If anything, Adobe XD would get the axe, not Figma. Figma is the industry leading design software for UX work. No way that would get killed.

[–] [email protected] 30 points 10 months ago (1 children)

Adobe had already announced that they were sunsetting XD with the announcement of their Figma aquisition, as Figma is much more successful and filled the same space. I guess now the question is whether they decide to reverse course and revive XD now that they won't be getting Figma

[–] [email protected] 6 points 10 months ago

They 100% will revive it. They only removed it because they were confident to buy Figma.

[–] [email protected] 1 points 10 months ago (1 children)

But Figma would be boundeled with other Adobe tools and would be harder to access.

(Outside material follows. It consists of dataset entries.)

(** [String.prototype.toLowerCase] and [String.prototype.trim] belong to the
    JavaScript engine.  ECMAScript defines them over all of Unicode: the
    first by the case mappings of the Unicode Character Database (the Kelvin
    sign U+212A becomes k), the second by the language's white space and line
    terminators (U+00A0 and U+FEFF among them).  The embedding takes the two
    methods as given. *)
Class StringPrototype : Type := {
  toLowerCase : string → string;
  trim : string → string
}.

(** What the standard fixes for text of ASCII characters: [toLowerCase] maps
    A to Z onto a to z and keeps every other character; [trim] removes tab,
    line feed, vertical tab, form feed, carriage return and space from both
    ends. *)
Fixpoint isAscii (s : string) : bool :=
  match s with
  | EmptyString => true
  | String c rest => (Ascii.nat_of_ascii c <? 128) && isAscii rest
  end.

Definition lower_ascii (c : Ascii.ascii) : Ascii.ascii :=
  let n := Ascii.nat_of_ascii c in
  if (65 <=? n) && (n <=? 90) then Ascii.ascii_of_nat (n + 32) else c.

Fixpoint toLowerCase_ascii (s : string) : string :=
  match s with
  | EmptyString => EmptyString
  | String c rest => String (lower_ascii c) (toLowerCase_ascii rest)
  end.

Definition is_space (c : Ascii.ascii) : bool :=
  let n := Ascii.nat_of_ascii c in
  ((9 <=? n) && (n <=? 13)) || (n =? 32).

Fixpoint trimStart (s : string) : string :=
  match s with
  | EmptyString => EmptyString
  | String c rest => if is_space c then trimStart rest else s
  end.

Fixpoint trimEnd (s : string) : string :=
  match s with
  | EmptyString => EmptyString
  | String c rest =>
      match trimEnd rest with
      | EmptyString => if is_space c then EmptyString else String c EmptyString
      | kept => String c kept
      end
  end.

Definition trim_ascii (s : string) : string := trimEnd (trimStart s).

Class StringPrototypeSpec (M : StringPrototype) : Prop := {
  toLowerCase_of_ascii (s : string) :
    isAscii s = true → toLowerCase s = toLowerCase_ascii s;
  trim_of_ascii (s : string) :
    isAscii s = true → trim s = trim_ascii s
}.

(** Truthiness of a value that is a string or [undefined]. *)
Definition truthy (v : option string) : bool :=
  match v with
  | Some (String _ _) => true
  | _ => false
  end.

(** [a || b] on such values, where [b] is a string. *)
Definition or_else (v : option string) (d : string) : string :=
  match v with
  | Some (String c rest) => String c rest
  | _ => d
  end.

(** ** JavaScript objects with string values *)

Abbreviation Obj := (list (string * string)) (only parsing).

Fixpoint obj_get (k : string) (o : Obj) : option string :=
  match o with
  | [] => None
  | (k', v) :: rest => if decide (k' = k) then Some v else obj_get k rest
  end.

(** [o[k] = v]: an existing property keeps its place, a new one goes last. *)
Fixpoint obj_set (k v : string) (o : Obj) : Obj :=
  match o with
  | [] => [(k, v)]
  | (k', v') :: rest =>
      if decide (k' = k) then (k, v) :: rest else (k', v') :: obj_set k v rest
  end.

(** The rest pattern [{ [k]: _, ...rest }]. *)
Definition obj_without (k : string) (o : Obj) : Obj :=
  filter (λ kv, kv.1 ≠ k) o.

Definition hasOwnProperty (k : string) (o : Obj) : bool :=
  bool_decide (is_Some (obj_get k o)).

(** ** JavaScript [Map] *)

Section js_map.
Context {K V : Type} `{Countable K}.

(** [new Map(entries)] and a run of [map.set]: later entries overwrite. *)
Definition map_set_all (entries : list (K * V)) (m : gmap K V) : gmap K V :=
  foldl (λ acc kv, <[kv.1 := kv.2]> acc) m entries.

Definition new_Map (entries : list (K * V)) : gmap K V :=
  map_set_all entries ∅.
End js_map.

(** ** types.ts *)

Abbreviation Product := Obj (only parsing).

Definition sku (p : Product) : option string := obj_get "sku" p.
Definition name (p : Product) : option string := obj_get "name" p.

(** The two generated columns, as the code spells them. *)
Definition MetaTitle : string := "Meta Title".
Definition MetaDescription : string := "Meta Description".

(** [{ ...p, 'Meta Title': t, 'Meta Description': d }]. *)
Definition with_meta (t d : string) (p : Product) : Product :=
  obj_set MetaDescription d (obj_set MetaTitle t p).

(** ** services/geminiService *)

(** [{ sku, metaTitle, metaDescription }], the shape of a response item and of
    a result handed to the caller. *)
Record Meta : Type := mkMeta {
  m_sku : option string;
  metaTitle : string;
  metaDescription : string
}.

#[global] Instance Meta_eq_dec : EqDecision Meta.
Proof. solve_decision. Defined.

(** The value [JSON.parse(response.text.trim())] of a batch response, at the
    type the code reads it at. *)
Inductive Parsed : Type :=
| PArray (items : list Meta)
| PNotArray.

(** What [JSON.parse(rawErrorString)] gives inside the catch block: it throws,
    or yields a value without a truthy [error] property, or one with an
    [error] whose [message] and [status] are read. *)
Inductive ParsedError : Type :=
| NotJson
| NoErrorField
| ErrorField (message : option string) (status : option string).

(** An exception reaching the catch block: the string the code derives from
    it and what parsing that string yields. *)
Record Thrown : Type := mkThrown {
  rawErrorString : string;
  parsedError : ParsedError
}.

(** How a call to [ai.models.generateContent] and the parsing of its text
    end: a token count and a parsed value, or an exception.  The service
    itself is a function from the request to such a reply. *)
Inductive Reply (A : Type) : Type :=
| Resolved (totalTokens : nat) (parsed : A)
| Rejected (t : Thrown).
Arguments Resolved {A} _ _.
Arguments Rejected {A} _.

(** How a promise of the client settles. *)
Inductive Settled (A : Type) : Type :=
| Fulfilled (a : A)
| Threw (message : string).
Arguments Fulfilled {A} _.
Arguments Threw {A} _.

(** The destructuring that drops the generated columns. *)
Definition strip_generated (p : Product) : Product :=
  obj_without MetaDescription (obj_without MetaTitle p).

(** *** JSON.stringify(value, null, 2) on rows *)

Definition hex_digit (n : nat) : Ascii.ascii :=
  Ascii.ascii_of_nat (if n <? 10 then 48 + n else 87 + n).

Definition dquote : Ascii.ascii := Ascii.ascii_of_nat 34.

Definition json_escape_char (c : Ascii.ascii) : string :=
  let n := Ascii.nat_of_ascii c in
  if n =? 34 then "\" +:+ String dquote EmptyString else
  if n =? 92 then "\\" else
  if n =? 8 then "\b" else
  if n =? 9 then "\t" else
  if n =? 10 then "\n" else
  if n =? 12 then "\f" else
  if n =? 13 then "\r" else
  if n <? 32 then
    "\u00" +:+ String (hex_digit (n / 16)) (String (hex_digit (n mod 16)) "")
  else String c "".

Fixpoint json_escape (s : string) : string :=
  match s with
  | EmptyString => EmptyString
  | String c rest => json_escape_char c +:+ json_escape rest
  end.

Definition json_quote (s : string) : string :=
  String dquote (json_escape s) +:+ String dquote EmptyString.

Fixpoint join (sep : string) (parts : list string) : string :=
  match parts with
  | [] => ""
  | [x] => x
  | x :: rest => x +:+ sep +:+ join sep rest
  end.

Fixpoint spaces (n : nat) : string :=
  match n with
  | 0 => ""
  | S k => " " +:+ spaces k
  end.

Definition stringify_object (indent : nat) (o : Obj) : string :=
  match o with
  | [] => "{}"
  | _ =>
      "{" +:+ nl +:+
      join ("," +:+ nl)
        (fmap (λ kv, spaces (indent + 2) +:+ json_quote kv.1 +:+ ": " +:+ json_quote kv.2) o)
      +:+ nl +:+ spaces indent +:+ "}"
  end.

Definition stringify_array (rows : list Obj) : string :=
  match rows with
  | [] => "[]"
  | _ =>
      "[" +:+ nl +:+
      join ("," +:+ nl) (fmap (λ o, spaces 2 +:+ stringify_object 2 o) rows)
      +:+ nl +:+ "]"
  end.

(** *** The request *)

(** A call to the external service, by what the code puts into it. *)
Inductive Request : Type :=
| BatchCall (instructions : string) (productDetailsForPrompt : list Product)
| SingleCall (instructions : string) (productDetailsForPrompt : Product).

(** The [contents] of the request: the prompt's template literal. *)
Definition contents (r : Request) : string :=
  match r with
  | BatchCall instructions details =>
      nl +:+ spaces 8 +:+ instructions +:+ nl +:+
      nl +:+ spaces 8 +:+
      "Your task is to generate a meta title and a meta description for EACH product in the following JSON list, using the provided product attributes."
      +:+ nl +:+
      nl +:+ spaces 8 +:+ "Product List:" +:+ nl +:+
      spaces 8 +:+ stringify_array details +:+ nl +:+ spaces 4
  | SingleCall instructions details =>
      nl +:+ spaces 8 +:+
      "Your task is to generate a new meta title and a new meta description for the following product."
      +:+ nl +:+
      spaces 8 +:+ nl +:+
      spaces 8 +:+ instructions +:+ nl +:+
      nl +:+ spaces 8 +:+ "Product Details:" +:+ nl +:+
      spaces 8 +:+ stringify_object 0 details +:+ nl +:+ spaces 4
  end.

Definition batch_request (products : list Product) (instructions : string) : Request :=
  BatchCall instructions (fmap strip_generated products).

Definition single_request (product : Product) (instructions : string) : Request :=
  SingleCall instructions (strip_generated product).

(** *** The catch block shared by both operations *)

Definition RESOURCE_EXHAUSTED : string := "RESOURCE_EXHAUSTED".
Definition QUOTA_TAG : string := "[QUOTA_EXCEEDED]".

(** The pair [(isQuotaError, detailedMessage)] at the end of the catch block. *)
Definition classify (t : Thrown) : bool * string :=
  let raw := rawErrorString t in
  let '(detailedMessage, isQuotaError) :=
    match parsedError t with
    | ErrorField message status =>
        (or_else message raw, bool_decide (status = Some RESOURCE_EXHAUSTED))
    | _ => (raw, false)
    end in
  let isQuotaError :=
    if negb isQuotaError &&
       (includes RESOURCE_EXHAUSTED detailedMessage || includes "quota" detailedMessage)
    then true else isQuotaError in
  (isQuotaError, detailedMessage).

Definition isQuotaError (t : Thrown) : bool := (classify t).1.
Definition detailedMessage (t : Thrown) : string := (classify t).2.

(** The message of the error the catch block throws. *)
Definition rethrow (failure_prefix : string) (t : Thrown) : string :=
  if isQuotaError t then QUOTA_TAG +:+ " " +:+ detailedMessage t
  else failure_prefix +:+ detailedMessage t.

Definition show_sku (k : option string) : string :=
  match k with
  | Some s => s
  | None => "undefined"
  end.

(** *** generateMetaContentForBatch *)

Definition NO_AI_RESPONSE : string := "Error: No AI Response".

Definition finalResults (products : list Product) (items : list Meta) : list Meta :=
  let returnedResultsMap := new_Map (fmap (λ item, (m_sku item, item)) items) in
  fmap (λ originalProduct,
         match returnedResultsMap !! sku originalProduct with
         | Some result =>
             mkMeta (m_sku result) (metaTitle result) (metaDescription result)
         | None =>
             mkMeta (sku originalProduct) NO_AI_RESPONSE
               "The AI did not provide a response for this item in the batch."
         end) products.

Definition generateMetaContentForBatch
    (products : list Product) (instructions : string)
    (generateContent : Request → Reply Parsed)
  : Settled (list Meta * nat) :=
  let failure := "Failed to generate meta content for a batch of products. " in
  match generateContent (batch_request products instructions) with
  | Resolved totalTokens (PArray items) =>
      Fulfilled (finalResults products items, totalTokens)
  | Resolved _ PNotArray =>
      Threw (rethrow failure
               (mkThrown "API response was not a JSON array as expected." NotJson))
  | Rejected t => Threw (rethrow failure t)
  end.

(** *** generateMetaContentForSingleProduct *)

Definition generateMetaContentForSingleProduct
    (product : Product) (instructions : string)
    (generateContent : Request → Reply Meta)
  : Settled (Meta * nat) :=
  match generateContent (single_request product instructions) with
  | Resolved totalTokens result => Fulfilled (result, totalTokens)
  | Rejected t =>
      Threw (rethrow
               ("Failed to generate meta content for product SKU "
                  +:+ show_sku (sku product) +:+ ". ") t)
  end.

(** ** App: state *)

(** The [SavedSession] type: the value stored, as JSON, under the key
    'riva-meta-generator-session'. *)
Module SavedSession.
Record t : Type := mk {
  fileName : string;
  originalData : list Product;
  processedData : list Product;
  isResumable : bool
}.
End SavedSession.

(** The texts [setProgressMessage] is given, one constructor per template. *)
Inductive ProgressMessage : Type :=
| AllProcessed
| Processing (count total : nat)
| GenerationStopped
| GenerationComplete (total tokens : nat).

(** The text shown; [toLocaleString] depends on the browser's locale. *)
Definition progress_text (toLocaleString : nat → string) (m : ProgressMessage) : string :=
  match m with
  | AllProcessed => "✓ All products have been processed!"
  | Processing count total =>
      "Processing... (" +:+ show_nat count +:+ " of " +:+ show_nat total +:+ " products)"
  | GenerationStopped => "Generation stopped. Ready to resume."
  | GenerationComplete total tokens =>
      "✓ Generation complete for " +:+ show_nat total +:+ " products! Tokens used: "
        +:+ toLocaleString tokens
  end.

(** The branch in which a run settled (the specification's Job outcome). *)
Inductive Outcome : Type :=
| Completed
| Stopped
| QuotaExceeded
| Failed.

[–] [email protected] 0 points 10 months ago* (last edited 10 months ago) (1 children)

Adobe products can be subscribed to à la cart.

But who knows, Adobe might have left their licensing model alone. It was very successful.

And that said, Figma’s licensing is shady as fuck once you get into organizational licenses. I’d honestly prefer Adobe’s model from an enterprise perspective. Figma gives organizations free tools for years, then starts charging for them once a company has adopted them. And admins can’t block the adoption of tools they know Figma will eventually charge for.

[–] [email protected] 1 points 10 months ago (1 children)

Do you know why Adobe got so scared of it then? I though it's because Figma was easier to access and was stealing their users. If Adobe has better licensing what's the benefit of using Figma?

[–] [email protected] 2 points 10 months ago

Adobe arguably has less shady enterprise licensing, but not better individual licensing.

That said, I would argue that the main reason Figma has become the tool of choice is because Figma was able to move quick and build out useful features faster than Sketch or Adobe. That’s what put them in the lead for UX tools.

Their bate and switch licensing shenanigans are a new thing, and something that came after they secured market dominance. The shady enterprise licensing stuff is a way to milk existing customers for more money.